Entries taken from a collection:

----

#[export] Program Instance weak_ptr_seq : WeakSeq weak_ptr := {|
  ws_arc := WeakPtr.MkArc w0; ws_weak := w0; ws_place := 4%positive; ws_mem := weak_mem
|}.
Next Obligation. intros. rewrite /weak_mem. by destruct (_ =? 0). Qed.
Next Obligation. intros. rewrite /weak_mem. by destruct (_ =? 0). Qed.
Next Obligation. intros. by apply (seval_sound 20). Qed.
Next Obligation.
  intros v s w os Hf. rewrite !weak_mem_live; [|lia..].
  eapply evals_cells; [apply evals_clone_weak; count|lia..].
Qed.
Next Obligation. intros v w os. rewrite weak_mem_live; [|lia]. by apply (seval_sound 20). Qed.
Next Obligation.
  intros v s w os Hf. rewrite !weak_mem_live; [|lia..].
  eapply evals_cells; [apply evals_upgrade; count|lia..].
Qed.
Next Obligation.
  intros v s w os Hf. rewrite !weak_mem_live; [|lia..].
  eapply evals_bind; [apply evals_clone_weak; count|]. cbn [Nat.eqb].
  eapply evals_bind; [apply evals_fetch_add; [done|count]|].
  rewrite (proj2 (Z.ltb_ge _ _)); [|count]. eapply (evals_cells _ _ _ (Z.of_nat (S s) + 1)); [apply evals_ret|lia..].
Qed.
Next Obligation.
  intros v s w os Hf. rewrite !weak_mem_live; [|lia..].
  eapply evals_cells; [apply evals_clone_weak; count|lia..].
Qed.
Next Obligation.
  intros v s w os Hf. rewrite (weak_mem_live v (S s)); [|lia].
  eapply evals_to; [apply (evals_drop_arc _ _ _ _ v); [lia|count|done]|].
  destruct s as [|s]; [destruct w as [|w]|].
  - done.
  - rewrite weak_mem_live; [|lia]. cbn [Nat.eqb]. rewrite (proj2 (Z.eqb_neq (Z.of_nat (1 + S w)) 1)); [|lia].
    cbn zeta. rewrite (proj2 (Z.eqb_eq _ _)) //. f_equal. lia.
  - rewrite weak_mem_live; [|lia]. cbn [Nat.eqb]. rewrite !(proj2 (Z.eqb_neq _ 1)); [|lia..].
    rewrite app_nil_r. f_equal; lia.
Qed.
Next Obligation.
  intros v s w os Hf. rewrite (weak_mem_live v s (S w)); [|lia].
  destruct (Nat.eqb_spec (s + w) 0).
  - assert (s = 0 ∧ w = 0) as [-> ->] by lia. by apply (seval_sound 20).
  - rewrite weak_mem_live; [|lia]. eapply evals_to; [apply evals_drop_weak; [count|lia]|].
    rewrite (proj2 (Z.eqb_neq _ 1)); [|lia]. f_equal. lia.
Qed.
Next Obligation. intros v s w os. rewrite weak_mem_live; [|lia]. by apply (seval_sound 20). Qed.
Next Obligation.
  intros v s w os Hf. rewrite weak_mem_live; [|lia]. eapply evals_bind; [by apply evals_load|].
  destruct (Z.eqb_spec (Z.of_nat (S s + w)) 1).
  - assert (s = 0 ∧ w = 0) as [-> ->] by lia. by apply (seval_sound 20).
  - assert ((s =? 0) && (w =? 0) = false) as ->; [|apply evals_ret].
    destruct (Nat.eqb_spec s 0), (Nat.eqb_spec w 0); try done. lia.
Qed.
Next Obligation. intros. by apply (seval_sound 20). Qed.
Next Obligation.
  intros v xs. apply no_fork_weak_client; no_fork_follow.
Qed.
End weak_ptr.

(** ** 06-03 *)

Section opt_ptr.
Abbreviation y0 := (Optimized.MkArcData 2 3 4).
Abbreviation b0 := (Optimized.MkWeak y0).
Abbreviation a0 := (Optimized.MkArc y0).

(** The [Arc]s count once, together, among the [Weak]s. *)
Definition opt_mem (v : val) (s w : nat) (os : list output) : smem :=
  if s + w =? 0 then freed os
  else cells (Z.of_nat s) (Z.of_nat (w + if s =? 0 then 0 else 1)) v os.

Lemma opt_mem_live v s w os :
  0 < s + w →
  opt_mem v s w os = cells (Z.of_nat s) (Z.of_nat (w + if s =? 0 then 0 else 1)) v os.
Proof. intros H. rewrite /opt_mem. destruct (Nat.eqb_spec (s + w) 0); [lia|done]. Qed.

----

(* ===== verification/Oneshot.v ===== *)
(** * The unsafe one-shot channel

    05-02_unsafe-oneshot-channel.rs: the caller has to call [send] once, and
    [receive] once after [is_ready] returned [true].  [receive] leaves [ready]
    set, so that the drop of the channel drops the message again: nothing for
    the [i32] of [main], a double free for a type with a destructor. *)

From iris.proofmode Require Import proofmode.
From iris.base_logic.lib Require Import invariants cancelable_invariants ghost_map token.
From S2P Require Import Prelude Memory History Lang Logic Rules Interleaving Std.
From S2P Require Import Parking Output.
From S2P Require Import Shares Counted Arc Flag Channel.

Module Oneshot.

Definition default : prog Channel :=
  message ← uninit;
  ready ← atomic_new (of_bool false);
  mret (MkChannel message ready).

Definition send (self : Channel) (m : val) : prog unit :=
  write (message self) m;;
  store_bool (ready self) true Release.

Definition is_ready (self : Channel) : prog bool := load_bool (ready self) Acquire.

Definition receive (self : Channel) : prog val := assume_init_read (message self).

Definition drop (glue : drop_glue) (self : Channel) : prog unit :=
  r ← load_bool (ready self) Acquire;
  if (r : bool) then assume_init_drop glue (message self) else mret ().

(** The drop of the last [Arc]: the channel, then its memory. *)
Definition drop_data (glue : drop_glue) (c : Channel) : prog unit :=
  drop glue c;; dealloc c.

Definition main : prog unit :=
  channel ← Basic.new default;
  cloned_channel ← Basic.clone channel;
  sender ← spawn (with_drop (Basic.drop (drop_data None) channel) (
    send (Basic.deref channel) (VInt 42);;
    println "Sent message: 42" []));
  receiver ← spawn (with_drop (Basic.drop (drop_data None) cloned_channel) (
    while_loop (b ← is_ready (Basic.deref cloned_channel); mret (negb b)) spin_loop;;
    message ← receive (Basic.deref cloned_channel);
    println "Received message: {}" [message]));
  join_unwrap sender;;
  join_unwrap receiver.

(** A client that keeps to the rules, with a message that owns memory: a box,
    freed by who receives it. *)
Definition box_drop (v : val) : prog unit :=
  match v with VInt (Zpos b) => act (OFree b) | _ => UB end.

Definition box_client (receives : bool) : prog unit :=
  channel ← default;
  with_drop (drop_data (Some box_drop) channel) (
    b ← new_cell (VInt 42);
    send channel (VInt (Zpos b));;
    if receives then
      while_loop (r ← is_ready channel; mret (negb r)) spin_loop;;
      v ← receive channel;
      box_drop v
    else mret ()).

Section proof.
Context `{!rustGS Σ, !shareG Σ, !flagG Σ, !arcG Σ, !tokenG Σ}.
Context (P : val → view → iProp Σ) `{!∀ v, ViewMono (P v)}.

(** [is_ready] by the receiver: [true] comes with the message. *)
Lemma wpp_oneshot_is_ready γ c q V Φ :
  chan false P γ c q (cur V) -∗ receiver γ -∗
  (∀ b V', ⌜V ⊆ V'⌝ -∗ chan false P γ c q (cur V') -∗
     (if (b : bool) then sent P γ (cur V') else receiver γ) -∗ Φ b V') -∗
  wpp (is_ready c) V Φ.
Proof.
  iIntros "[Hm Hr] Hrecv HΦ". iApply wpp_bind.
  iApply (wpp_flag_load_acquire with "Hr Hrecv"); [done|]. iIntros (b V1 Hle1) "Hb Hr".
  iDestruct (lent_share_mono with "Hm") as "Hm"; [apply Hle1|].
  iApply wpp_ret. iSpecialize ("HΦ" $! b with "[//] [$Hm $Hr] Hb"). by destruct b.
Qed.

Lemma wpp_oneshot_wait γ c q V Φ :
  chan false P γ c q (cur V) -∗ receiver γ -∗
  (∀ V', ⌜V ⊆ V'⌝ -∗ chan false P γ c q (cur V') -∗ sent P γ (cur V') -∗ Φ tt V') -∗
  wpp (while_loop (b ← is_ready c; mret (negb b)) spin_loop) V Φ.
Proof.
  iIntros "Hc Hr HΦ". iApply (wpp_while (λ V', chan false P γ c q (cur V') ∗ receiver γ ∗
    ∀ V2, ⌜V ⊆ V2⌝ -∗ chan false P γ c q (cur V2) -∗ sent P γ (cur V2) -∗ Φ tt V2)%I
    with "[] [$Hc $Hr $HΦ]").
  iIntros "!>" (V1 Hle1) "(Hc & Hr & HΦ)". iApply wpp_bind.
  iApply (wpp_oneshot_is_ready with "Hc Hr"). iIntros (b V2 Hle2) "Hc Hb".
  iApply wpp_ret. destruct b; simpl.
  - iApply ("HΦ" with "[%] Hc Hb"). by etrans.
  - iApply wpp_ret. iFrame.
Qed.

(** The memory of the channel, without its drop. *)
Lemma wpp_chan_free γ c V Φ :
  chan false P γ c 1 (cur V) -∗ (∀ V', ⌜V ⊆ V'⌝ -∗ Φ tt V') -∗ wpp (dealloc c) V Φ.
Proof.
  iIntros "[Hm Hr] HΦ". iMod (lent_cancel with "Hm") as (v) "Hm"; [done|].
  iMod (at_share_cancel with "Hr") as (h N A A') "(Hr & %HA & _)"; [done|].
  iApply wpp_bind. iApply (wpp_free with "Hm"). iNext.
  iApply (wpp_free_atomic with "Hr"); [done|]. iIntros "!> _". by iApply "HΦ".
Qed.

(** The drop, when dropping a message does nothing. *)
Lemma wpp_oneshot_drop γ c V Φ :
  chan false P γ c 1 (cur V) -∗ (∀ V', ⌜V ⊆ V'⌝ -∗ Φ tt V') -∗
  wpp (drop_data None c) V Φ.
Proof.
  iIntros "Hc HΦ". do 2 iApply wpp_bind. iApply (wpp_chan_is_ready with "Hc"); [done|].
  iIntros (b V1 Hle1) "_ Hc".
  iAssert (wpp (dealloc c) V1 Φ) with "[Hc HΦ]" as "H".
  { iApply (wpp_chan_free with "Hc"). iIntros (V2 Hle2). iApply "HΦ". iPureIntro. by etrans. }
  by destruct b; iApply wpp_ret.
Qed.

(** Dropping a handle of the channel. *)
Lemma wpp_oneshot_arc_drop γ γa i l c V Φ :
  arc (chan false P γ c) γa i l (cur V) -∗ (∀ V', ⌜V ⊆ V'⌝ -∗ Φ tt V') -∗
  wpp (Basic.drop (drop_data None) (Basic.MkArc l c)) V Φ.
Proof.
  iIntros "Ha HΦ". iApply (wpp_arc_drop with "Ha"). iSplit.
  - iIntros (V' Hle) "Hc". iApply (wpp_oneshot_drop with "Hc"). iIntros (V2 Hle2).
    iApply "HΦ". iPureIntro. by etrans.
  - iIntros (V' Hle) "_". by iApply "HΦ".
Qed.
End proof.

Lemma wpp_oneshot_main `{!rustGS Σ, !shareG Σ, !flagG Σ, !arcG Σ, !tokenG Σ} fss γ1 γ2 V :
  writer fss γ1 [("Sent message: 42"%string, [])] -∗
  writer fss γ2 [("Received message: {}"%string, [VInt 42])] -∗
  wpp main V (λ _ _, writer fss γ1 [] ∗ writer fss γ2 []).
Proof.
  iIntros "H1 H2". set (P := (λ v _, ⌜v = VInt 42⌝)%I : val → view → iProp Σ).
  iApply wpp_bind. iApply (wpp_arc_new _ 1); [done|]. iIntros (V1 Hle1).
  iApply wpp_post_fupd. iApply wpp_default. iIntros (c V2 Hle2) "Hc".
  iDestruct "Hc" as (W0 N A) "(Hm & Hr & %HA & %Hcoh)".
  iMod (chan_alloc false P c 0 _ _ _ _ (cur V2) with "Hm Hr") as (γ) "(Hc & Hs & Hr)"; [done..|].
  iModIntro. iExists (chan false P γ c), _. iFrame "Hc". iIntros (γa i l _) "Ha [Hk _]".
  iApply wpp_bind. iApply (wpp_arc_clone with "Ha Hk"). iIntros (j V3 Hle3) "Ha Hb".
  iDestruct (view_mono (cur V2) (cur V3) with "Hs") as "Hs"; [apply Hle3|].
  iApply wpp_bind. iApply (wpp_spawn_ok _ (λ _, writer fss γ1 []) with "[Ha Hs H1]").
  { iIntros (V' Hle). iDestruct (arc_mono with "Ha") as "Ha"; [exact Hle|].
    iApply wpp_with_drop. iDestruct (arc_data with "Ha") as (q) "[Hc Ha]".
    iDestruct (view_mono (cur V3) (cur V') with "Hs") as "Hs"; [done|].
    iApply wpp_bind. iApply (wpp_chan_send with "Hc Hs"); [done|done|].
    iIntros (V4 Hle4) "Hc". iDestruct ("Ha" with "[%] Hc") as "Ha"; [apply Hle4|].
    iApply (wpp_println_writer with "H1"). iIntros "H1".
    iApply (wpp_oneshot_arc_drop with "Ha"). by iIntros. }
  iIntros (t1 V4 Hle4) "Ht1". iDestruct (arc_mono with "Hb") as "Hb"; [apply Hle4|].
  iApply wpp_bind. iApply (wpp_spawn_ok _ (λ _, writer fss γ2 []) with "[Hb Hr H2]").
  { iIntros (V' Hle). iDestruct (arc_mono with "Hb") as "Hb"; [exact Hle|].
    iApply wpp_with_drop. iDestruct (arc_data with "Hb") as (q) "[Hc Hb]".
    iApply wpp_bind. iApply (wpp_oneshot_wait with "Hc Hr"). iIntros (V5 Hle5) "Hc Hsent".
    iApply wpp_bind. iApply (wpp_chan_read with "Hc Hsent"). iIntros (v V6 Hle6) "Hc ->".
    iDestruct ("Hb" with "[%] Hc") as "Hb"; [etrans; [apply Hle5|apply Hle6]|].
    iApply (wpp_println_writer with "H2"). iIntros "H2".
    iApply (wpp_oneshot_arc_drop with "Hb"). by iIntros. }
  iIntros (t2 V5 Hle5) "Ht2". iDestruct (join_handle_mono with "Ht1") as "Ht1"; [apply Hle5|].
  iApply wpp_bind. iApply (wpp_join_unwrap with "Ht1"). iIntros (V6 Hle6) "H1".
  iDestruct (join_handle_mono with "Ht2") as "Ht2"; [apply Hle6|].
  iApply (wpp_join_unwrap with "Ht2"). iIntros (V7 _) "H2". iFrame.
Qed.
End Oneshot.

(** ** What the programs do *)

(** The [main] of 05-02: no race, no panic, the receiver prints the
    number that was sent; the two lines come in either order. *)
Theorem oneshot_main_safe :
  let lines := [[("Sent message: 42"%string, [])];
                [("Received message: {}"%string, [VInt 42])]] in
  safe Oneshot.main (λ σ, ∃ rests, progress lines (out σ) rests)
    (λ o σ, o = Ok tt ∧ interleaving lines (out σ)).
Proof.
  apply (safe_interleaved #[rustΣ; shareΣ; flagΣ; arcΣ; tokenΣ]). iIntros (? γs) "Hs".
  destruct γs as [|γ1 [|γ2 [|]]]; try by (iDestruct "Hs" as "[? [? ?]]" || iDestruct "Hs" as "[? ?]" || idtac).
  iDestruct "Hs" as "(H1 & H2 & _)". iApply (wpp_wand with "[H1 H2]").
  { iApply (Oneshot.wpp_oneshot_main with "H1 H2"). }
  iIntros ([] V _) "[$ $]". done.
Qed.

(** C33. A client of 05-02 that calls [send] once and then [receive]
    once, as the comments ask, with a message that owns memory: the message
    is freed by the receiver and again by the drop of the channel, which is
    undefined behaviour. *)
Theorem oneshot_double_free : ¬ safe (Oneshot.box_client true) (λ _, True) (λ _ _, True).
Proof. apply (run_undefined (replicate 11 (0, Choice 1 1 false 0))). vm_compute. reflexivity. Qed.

----

*TASK INSTRUCTIONS*
Lines that contain "unit" are the result; find them in the entries above and copy each one.

*RESPONSE TO THIS TASK*
Definition send (self : Channel) (m : val) : prog unit :=
Definition drop (glue : drop_glue) (self : Channel) : prog unit :=
Definition drop_data (glue : drop_glue) (c : Channel) : prog unit :=
Definition main : prog unit :=
Definition box_drop (v : val) : prog unit :=
Definition box_client (receives : bool) : prog unit :=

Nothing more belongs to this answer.